Now i have more than my share of skeletons in the proverbial closet, I have in the past wronged people who deserve their want for revenge, and just as many have wronged me and are worthy of my desire to do unto them etc, but of late i think i have cracked it, the ultimate revenge, the sort of comeback that takes a long time to achieve, but gives the definitive feeling that you got your own back. The trick is to do nothing. WHAT? I hear the chorus of disapproval already from those that have to listen to me rant on about my former spouse, but wait, stop, think about it for just a second. By doing nothing, by moving forward and living life to the full have I not extracted the sweetest revenge? I hear often about things my former spouse would like to happen to me, most involve large fast moving vehicles, strains of some yet to be cured virus or the random appearance of holes in the ground large enough to consume me, but hang on think I. It is alleged that the aim on my part was to ruin her life, well if after 8 years she's still looking to get even then i would argue its fair to say i managed it. While if we view my side of the coin after 8 years I'm happy, married to a fantastic woman and feel no ill will towards by ex, so if her aim was to ruin my life, as my 14 year old step son says, Epic Failure.

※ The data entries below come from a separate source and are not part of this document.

Lemma HasPrefix_byte c s :
  HasPrefix s (String c "") =
  match s with
  | EmptyString => false
  | String d _ => Ascii.eqb c d
  end.
Proof.
  destruct s as [|d r]; simpl; [reflexivity|].
  destruct r; apply andb_true_r.
Qed.

Lemma Index_cons s sub :
  Index s sub =
  if HasPrefix s sub then 0
  else match s with
       | EmptyString => -1
       | String _ r => let i := Index r sub in if i <? 0 then -1 else i + 1
       end.
Proof. destruct s; reflexivity. Qed.

(** [Index] is [-1] or a position. *)
Lemma Index_range s sub : Index s sub = -1 ∨ 0 ≤ Index s sub.
Proof.
  induction s as [|d r IH]; rewrite Index_cons.
  - destruct (HasPrefix "" sub); [right; lia | left; reflexivity].
  - destruct (HasPrefix (String d r) sub); [right; lia|].
    cbv zeta. destruct (Index r sub <? 0) eqn:E; [left; reflexivity|].
    right. apply Z.ltb_ge in E. lia.
Qed.

Lemma to_nat_len pat : Z.to_nat (0 + Str.len pat) = String.length pat.
Proof. unfold Str.len. lia. Qed.

Lemma Index_after_first pat s :
  match after_first pat s with
  | None => Index s pat = -1
  | Some rest =>
    0 ≤ Index s pat ∧ rest = Str.drop (Z.to_nat (Index s pat + Str.len pat)) s
  end.
Proof.
  induction s as [|d r IH].
  - rewrite Index_cons. cbn [after_first].
    destruct (HasPrefix "" pat) eqn:E; [|reflexivity].
    split; [lia|]. rewrite to_nat_len. reflexivity.
  - rewrite Index_cons. cbn [after_first].
    destruct (HasPrefix (String d r) pat) eqn:E.
    + split; [lia|]. rewrite to_nat_len. reflexivity.
    + cbv zeta. destruct (after_first pat r) as [rest|].
      * destruct IH as [Hi ->].
        destruct (Index r pat <? 0) eqn:E2; [apply Z.ltb_lt in E2; lia|].
        split; [lia|].
        replace (Z.to_nat (Index r pat + 1 + Str.len pat))
          with (S (Z.to_nat (Index r pat + Str.len pat)))
          by (unfold Str.len; lia).
        reflexivity.
      * rewrite IH. reflexivity.
Qed.

Lemma Index_upto c s :
  match upto c s with
  | None => Index s (String c "") = -1
  | Some v =>
    0 ≤ Index s (String c "")
    ∧ v = Str.take (Z.to_nat (Index s (String c ""))) s
  end.
Proof.
  induction s as [|d r IH].
  - reflexivity.
  - rewrite Index_cons, HasPrefix_byte. cbn [upto].
    destruct (Ascii.eqb c d); [split; [lia | reflexivity]|].
    cbv zeta. destruct (upto c r) as [v|]; simpl option_map.
    + destruct IH as [Hi ->].
      destruct (Index r (String c "") <? 0) eqn:E2;
        [apply Z.ltb_lt in E2; lia|].
      split; [lia|].
      replace (Z.to_nat (Index r (String c "") + 1))
        with (S (Z.to_nat (Index r (String c "")))) by lia.
      reflexivity.
    + rewrite IH. reflexivity.
Qed.

(** [between] with the delimiters of [extractNav] picks the first href. *)
Lemma between_first_href line :
  between line ("href=" +:+ dqs) dqs = first_href line.
Proof.
  unfold between, first_href.
  pose proof (Index_after_first ("href=" +:+ dqs) line) as H1.
  destruct (after_first ("href=" +:+ dqs) line) as [rest|].
  - destruct H1 as [Hi Hrest].
    destruct (Index line ("href=" +:+ dqs) <? 0) eqn:E;
      [apply Z.ltb_lt in E; lia|].
    cbv zeta. rewrite <- Hrest.
    pose proof (Index_upto dq rest) as H2.
    fold dqs in H2.
    destruct (upto dq rest) as [v|].
    + destruct H2 as [Hj ->].
      destruct (Index rest dqs <? 0) eqn:E2;
        [apply Z.ltb_lt in E2; lia|].
      reflexivity.
    + rewrite H2. reflexivity.
  - rewrite H1. reflexivity.
Qed.

Lemma length_drop_str n s :
  String.length (Str.drop n s) = (String.length s - n)%nat.
Proof.
  revert s. induction n as [|n IH]; intros s.
  - simpl. lia.
  - destruct s as [|c r]; simpl; [reflexivity | apply IH].
Qed.

Lemma lines_index s :
  let i := Index s newline in
  (i = -1 → lines s = [s])
  ∧ (0 ≤ i →
     (Z.to_nat i < String.length s)%nat
     ∧ lines s
       = Str.take (Z.to_nat i) s :: lines (Str.drop (Z.to_nat (i + 1)) s)).
Proof.
  induction s as [|d r IH]; cbv zeta.
  - split; [reflexivity|]. intros H. exfalso. revert H. cbn. lia.
  - unfold newline in *. rewrite Index_cons, HasPrefix_byte.
    cbn [lines]. rewrite (Ascii.eqb_sym d).
    destruct (Ascii.eqb (ascii_of_nat 10) d).
    + split; [discriminate|]. intros _. split; [simpl; lia | reflexivity].
    + cbv zeta in IH |- *. destruct IH as [IH1 IH2].
      destruct (Index_range r (String (ascii_of_nat 10) "")) as [E|E].
      * rewrite E. split; [|intros H; exfalso; revert H; cbn; lia].
        intros _. rewrite (IH1 E). reflexivity.
      * destruct (Index r (String (ascii_of_nat 10) "") <? 0) eqn:E2;
          [apply Z.ltb_lt in E2; lia|].
        split; [lia|]. intros _.
        destruct (IH2 E) as [Hlt ->].
        set (i := Index r (String (ascii_of_nat 10) "")) in *.
        assert (A1 : Z.to_nat (i + 1) = S (Z.to_nat i)) by lia.
        assert (A2 : Z.to_nat (i + 1 + 1) = S (Z.to_nat (i + 1))) by lia.
        rewrite A2. cbn [Str.drop]. rewrite A1.
        split; [simpl; lia | reflexivity].
Qed.

(** The loop of [Split] has fuel enough, and cuts a text into its lines. *)
Lemma Split_loop_lines fuel s :
  (String.length s ≤ fuel)%nat → Split_loop fuel s newline = lines s.
Proof.
  revert s. induction fuel as [|f IH]; intros s Hlen.
  - destruct s; [reflexivity | simpl in Hlen; lia].
  - cbn [Split_loop]. cbv zeta.
    destruct (lines_index s) as [H1 H2].
    destruct (Index_range s newline) as [E|E].
    + rewrite E. cbn [Z.ltb Z.compare]. symmetry. apply H1, E.
    + destruct (Index s newline <? 0) eqn:E2; [apply Z.ltb_lt in E2; lia|].
      destruct (H2 E) as [Hlt ->].
      change (Str.len newline) with 1.
      rewrite IH; [reflexivity|].
      rewrite length_drop_str. lia.
Qed.

Lemma Split_lines t : Split t newline = lines t.
Proof. apply Split_loop_lines. lia. Qed.

Lemma fold_stripTags rs out b :
  fst (fold_left stripTags_step rs (out, b)) = out ++ text_outside b rs.
Proof.
  revert out b. induction rs as [|r rest IH]; intros out b.
  - simpl. rewrite app_nil_r. reflexivity.
  - cbn [fold_left text_outside]. unfold stripTags_step at 2.
    destruct (r =? lt_rune)%N; [apply IH|].
    destruct (r =? gt_rune)%N; [apply IH|].
    destruct b; cbn [negb].
    + apply IH.
    + rewrite IH, <- app_assoc. reflexivity.
Qed.

(** [stripTags] returns the visible text. *)
Lemma stripTags_visible s : stripTags s = visible_text s.
Proof.
  unfold stripTags, visible_text.
  pose proof (fold_stripTags (utf8.runes s) [] false) as H.
  destruct (fold_left stripTags_step (utf8.runes s) ([], false)) as [out b'].
  simpl in H. rewrite H. reflexivity.
Qed.
(** One attempt, spelled out *)
Lemma try_handler_call h r a s :
  (r < length (objects (proc s)))%nat ->
  try_handler h r a s =
    ((call h (set_attempts (a + 1) (event_at s r)) (data (event_at s r))
        (world s)).1,
     {| proc := proc (assign r (set_attempts (a + 1)) s);
        world := (call h (set_attempts (a + 1) (event_at s r))
                    (data (event_at s r)) (world s)).2;
        trace := trace s ++ [Invoke (name h) (id (event_at s r)) (a + 1)] |}).
Proof.
  intros Hr. unfold try_handler, invoke.
  rewrite event_at_assign_eq by done.
  cbn [data id attempts set_attempts world assign with_proc].
  by destruct (call h _ _ _).
Qed.

Lemma try_handler_world h r a s :
  (r < length (objects (proc s)))%nat ->
  world (try_handler h r a s).2
    = (call h (set_attempts (a + 1) (event_at s r)) (data (event_at s r))
         (world s)).2.
Proof. intros Hr. by rewrite try_handler_call. Qed.

Lemma try_handler_event h r a s :
  (r < length (objects (proc s)))%nat ->
  event_at (try_handler h r a s).2 r = set_attempts (a + 1) (event_at s r).
Proof.
  intros Hr. unfold event_at. rewrite try_handler_proc.
  by apply event_at_assign_eq.
Qed.

Lemma on_exception_event h r a e errors s :
  (r < length (objects (proc s)))%nat ->
  event_at (on_exception h r a e errors s).2 r
    = set_last_error (Some (str e)) (event_at s r).
Proof.
  intros Hr. unfold event_at. rewrite on_exception_proc.
  by apply event_at_assign_eq.
Qed.

Lemma world_on_exception h r a e errors s :
  world (on_exception h r a e errors s).2
    = if bool_decide (a < max_retries (proc s) - 1)
      then asyncio_sleep (retry_delay (proc s) * (a + 1)) (world s)
      else world s.
Proof. unfold on_exception. simpl. by case_bool_decide. Qed.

My point is this, you don't have to love someone or hate them, you can just live your life and let them worry about theirs. When you make it your life's aim to wrong another person all in the name of revenge then your not getting it, in fact your letting them just get further in front. Sometimes I wonder many things about those who would do me wrong, do they know how flattering it is that they still have nothing better to talk about than me? Do their new partners not resent the effort they put into finding new and elaborate ways to try and deliver their furious anger? I do not seek revenge on those that have or do wrong me anymore, i have learnt that the best vengeance is to not waste another second of your time on that person, to live your live to the full showing them that no matter how awful their actions they have no effect on you. Just as revenge may be best served cold, i prefer Mr Tyler's advice... Don't get mad get even.